_EXERCISE OBJECTIVE_
Below are records; reproduce exactly the lines from the one containing "(ok_or o e) Q." through the end, both included, and only those.

* * * *

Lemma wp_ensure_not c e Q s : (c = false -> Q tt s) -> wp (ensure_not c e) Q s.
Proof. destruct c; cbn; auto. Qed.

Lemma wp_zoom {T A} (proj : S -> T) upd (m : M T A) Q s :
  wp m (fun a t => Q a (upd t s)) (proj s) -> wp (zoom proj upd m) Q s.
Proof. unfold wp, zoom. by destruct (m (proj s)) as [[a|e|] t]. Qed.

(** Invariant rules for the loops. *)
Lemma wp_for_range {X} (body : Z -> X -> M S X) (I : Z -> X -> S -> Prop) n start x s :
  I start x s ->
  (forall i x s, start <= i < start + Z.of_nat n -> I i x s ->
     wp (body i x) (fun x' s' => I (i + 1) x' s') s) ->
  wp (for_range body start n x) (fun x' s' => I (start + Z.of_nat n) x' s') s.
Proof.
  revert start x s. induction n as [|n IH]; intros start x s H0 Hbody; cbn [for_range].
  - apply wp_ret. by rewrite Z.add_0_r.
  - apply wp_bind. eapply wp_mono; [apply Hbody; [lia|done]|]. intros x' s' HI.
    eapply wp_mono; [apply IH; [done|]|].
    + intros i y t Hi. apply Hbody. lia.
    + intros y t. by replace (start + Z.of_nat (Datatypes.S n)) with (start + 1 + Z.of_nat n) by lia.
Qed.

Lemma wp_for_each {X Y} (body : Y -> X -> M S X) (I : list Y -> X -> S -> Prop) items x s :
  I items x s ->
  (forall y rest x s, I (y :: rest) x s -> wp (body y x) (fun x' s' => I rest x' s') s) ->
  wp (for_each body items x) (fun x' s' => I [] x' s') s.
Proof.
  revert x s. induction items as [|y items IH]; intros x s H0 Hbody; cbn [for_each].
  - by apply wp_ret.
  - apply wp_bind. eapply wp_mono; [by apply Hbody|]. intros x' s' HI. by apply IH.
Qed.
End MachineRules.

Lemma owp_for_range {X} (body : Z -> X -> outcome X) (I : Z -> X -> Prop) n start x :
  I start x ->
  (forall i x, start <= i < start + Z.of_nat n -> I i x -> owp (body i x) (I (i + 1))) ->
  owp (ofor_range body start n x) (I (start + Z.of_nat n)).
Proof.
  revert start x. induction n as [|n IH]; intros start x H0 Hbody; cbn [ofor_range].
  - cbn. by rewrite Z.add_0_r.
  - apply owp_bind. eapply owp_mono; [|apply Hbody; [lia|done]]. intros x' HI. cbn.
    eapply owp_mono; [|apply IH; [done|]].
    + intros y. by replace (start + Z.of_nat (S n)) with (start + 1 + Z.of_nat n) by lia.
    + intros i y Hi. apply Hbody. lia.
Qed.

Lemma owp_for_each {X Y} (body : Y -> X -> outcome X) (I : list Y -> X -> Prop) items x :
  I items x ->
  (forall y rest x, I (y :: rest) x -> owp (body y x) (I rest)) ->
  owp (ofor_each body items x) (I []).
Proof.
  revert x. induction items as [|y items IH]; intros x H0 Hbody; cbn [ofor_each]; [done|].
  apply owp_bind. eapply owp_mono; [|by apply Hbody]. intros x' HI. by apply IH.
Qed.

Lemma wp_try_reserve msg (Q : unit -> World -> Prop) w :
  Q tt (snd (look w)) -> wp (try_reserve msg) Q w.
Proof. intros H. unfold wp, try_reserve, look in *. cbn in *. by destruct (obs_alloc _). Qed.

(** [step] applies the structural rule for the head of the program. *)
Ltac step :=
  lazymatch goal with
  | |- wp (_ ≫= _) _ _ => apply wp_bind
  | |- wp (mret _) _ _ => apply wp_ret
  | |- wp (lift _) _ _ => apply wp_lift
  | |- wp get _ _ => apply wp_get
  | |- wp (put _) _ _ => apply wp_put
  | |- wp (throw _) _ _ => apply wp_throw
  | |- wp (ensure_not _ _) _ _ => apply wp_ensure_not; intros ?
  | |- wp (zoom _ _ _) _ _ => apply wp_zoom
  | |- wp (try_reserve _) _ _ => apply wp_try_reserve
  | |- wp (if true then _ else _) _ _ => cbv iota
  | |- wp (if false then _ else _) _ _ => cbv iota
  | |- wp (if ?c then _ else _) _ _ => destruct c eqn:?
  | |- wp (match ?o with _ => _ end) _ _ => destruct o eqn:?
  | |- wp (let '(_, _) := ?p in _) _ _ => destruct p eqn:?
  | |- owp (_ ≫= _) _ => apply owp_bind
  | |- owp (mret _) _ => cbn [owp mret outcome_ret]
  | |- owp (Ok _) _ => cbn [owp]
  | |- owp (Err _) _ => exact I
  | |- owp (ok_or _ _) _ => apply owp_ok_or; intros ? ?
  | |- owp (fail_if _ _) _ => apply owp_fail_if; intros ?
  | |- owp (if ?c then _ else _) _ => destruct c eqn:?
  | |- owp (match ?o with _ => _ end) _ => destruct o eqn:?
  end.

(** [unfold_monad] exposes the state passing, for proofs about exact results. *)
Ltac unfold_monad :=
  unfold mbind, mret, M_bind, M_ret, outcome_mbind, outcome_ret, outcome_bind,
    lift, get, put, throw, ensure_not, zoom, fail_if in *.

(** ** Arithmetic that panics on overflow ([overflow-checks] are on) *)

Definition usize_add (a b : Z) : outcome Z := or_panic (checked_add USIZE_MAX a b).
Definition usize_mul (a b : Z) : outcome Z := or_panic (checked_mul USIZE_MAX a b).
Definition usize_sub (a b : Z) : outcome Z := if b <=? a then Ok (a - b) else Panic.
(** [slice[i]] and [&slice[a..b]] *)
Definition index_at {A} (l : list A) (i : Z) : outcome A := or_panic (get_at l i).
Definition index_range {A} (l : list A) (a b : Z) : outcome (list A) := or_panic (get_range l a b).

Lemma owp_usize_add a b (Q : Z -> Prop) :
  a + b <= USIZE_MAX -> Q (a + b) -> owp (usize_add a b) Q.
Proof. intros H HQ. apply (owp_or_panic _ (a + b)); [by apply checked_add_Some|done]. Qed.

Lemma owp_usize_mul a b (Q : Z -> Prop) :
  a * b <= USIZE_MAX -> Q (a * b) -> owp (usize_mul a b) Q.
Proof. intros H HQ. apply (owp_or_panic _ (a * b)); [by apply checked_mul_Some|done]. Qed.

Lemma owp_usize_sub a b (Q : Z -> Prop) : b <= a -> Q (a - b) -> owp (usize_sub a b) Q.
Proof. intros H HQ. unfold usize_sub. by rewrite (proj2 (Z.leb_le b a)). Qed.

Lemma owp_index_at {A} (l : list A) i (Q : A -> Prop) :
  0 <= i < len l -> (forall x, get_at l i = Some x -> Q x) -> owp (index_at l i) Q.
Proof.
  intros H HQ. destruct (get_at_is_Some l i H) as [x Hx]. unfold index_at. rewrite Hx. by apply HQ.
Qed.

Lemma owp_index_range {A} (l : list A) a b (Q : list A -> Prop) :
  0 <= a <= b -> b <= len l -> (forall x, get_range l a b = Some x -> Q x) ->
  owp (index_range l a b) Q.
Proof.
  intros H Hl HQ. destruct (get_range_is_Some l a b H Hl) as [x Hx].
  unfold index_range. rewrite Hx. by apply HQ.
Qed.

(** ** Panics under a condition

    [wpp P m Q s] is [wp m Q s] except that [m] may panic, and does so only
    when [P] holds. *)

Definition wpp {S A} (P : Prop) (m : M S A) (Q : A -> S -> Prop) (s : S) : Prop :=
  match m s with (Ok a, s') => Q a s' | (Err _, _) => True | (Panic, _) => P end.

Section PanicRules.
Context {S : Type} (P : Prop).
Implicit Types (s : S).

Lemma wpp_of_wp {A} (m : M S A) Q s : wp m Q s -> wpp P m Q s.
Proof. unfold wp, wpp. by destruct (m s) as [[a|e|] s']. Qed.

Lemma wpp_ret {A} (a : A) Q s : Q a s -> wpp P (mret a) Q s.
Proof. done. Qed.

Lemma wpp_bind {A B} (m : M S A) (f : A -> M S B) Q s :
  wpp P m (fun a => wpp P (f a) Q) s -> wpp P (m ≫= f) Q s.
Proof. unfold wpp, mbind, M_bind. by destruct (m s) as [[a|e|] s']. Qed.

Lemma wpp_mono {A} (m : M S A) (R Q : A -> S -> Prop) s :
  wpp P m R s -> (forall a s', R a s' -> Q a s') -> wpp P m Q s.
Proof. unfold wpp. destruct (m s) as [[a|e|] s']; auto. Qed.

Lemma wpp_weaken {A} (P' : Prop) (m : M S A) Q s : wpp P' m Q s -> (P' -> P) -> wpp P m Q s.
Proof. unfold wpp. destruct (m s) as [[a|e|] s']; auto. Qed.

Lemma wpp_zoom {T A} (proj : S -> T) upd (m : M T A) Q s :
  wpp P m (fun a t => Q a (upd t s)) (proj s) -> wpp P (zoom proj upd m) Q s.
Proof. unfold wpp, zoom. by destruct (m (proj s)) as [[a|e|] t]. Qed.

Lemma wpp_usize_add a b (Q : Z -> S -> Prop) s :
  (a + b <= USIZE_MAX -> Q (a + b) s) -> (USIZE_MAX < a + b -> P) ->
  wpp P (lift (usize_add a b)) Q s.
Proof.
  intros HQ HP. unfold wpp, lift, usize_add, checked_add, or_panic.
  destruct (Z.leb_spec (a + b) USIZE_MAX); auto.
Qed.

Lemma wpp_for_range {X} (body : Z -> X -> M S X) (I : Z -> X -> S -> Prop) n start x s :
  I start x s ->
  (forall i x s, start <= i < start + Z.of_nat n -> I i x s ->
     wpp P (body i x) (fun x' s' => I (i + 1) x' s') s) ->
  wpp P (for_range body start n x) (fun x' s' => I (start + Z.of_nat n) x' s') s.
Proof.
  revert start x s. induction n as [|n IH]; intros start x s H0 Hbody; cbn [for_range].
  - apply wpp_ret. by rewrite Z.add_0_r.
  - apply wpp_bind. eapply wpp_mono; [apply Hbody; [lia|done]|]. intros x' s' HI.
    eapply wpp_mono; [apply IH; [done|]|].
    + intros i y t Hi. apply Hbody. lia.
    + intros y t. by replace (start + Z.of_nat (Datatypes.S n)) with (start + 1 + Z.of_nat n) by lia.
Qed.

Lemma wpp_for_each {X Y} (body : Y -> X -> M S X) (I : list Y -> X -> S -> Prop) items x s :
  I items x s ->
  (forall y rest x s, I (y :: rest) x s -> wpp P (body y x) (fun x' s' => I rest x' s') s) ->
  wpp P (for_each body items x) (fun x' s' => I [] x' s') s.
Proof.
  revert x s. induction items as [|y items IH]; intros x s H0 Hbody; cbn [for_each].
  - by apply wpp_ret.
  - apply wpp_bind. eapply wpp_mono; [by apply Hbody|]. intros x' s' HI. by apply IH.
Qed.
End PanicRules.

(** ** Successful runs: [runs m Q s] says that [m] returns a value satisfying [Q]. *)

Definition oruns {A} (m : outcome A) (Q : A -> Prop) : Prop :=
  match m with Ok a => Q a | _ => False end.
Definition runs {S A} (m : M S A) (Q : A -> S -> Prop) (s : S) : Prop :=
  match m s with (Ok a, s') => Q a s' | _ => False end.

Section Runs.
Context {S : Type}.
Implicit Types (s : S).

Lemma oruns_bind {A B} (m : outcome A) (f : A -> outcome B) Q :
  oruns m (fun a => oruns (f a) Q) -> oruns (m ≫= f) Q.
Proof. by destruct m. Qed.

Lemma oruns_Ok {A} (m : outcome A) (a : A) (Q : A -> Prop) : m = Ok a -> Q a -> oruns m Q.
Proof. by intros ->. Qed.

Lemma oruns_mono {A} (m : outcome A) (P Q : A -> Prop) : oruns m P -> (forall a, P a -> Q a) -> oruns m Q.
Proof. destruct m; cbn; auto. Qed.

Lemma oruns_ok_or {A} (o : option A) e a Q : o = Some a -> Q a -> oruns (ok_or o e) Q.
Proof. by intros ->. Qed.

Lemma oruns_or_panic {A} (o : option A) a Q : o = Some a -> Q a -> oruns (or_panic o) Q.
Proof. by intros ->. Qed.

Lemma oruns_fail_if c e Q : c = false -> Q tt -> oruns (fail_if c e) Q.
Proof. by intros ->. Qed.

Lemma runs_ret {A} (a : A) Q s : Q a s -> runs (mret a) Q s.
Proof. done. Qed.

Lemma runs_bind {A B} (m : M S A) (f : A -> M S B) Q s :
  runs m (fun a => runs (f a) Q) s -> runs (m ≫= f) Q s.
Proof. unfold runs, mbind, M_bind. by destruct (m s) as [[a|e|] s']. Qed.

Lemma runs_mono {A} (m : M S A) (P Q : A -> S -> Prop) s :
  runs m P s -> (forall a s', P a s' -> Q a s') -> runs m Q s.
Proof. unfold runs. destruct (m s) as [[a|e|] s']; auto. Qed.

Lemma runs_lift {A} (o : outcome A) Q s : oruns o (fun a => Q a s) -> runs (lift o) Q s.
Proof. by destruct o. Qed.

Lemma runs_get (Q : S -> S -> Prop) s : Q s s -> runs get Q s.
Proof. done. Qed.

* * * *

_TASK SOLUTION_
Lemma oruns_ok_or {A} (o : option A) e a Q : o = Some a -> Q a -> oruns (ok_or o e) Q.
Proof. by intros ->. Qed.

Lemma oruns_or_panic {A} (o : option A) a Q : o = Some a -> Q a -> oruns (or_panic o) Q.
Proof. by intros ->. Qed.

Lemma oruns_fail_if c e Q : c = false -> Q tt -> oruns (fail_if c e) Q.
Proof. by intros ->. Qed.

Lemma runs_ret {A} (a : A) Q s : Q a s -> runs (mret a) Q s.
Proof. done. Qed.

Lemma runs_bind {A B} (m : M S A) (f : A -> M S B) Q s :
  runs m (fun a => runs (f a) Q) s -> runs (m ≫= f) Q s.
Proof. unfold runs, mbind, M_bind. by destruct (m s) as [[a|e|] s']. Qed.

Lemma runs_mono {A} (m : M S A) (P Q : A -> S -> Prop) s :
  runs m P s -> (forall a s', P a s' -> Q a s') -> runs m Q s.
Proof. unfold runs. destruct (m s) as [[a|e|] s']; auto. Qed.

Lemma runs_lift {A} (o : outcome A) Q s : oruns o (fun a => Q a s) -> runs (lift o) Q s.
Proof. by destruct o. Qed.

Lemma runs_get (Q : S -> S -> Prop) s : Q s s -> runs get Q s.
Proof. done. Qed.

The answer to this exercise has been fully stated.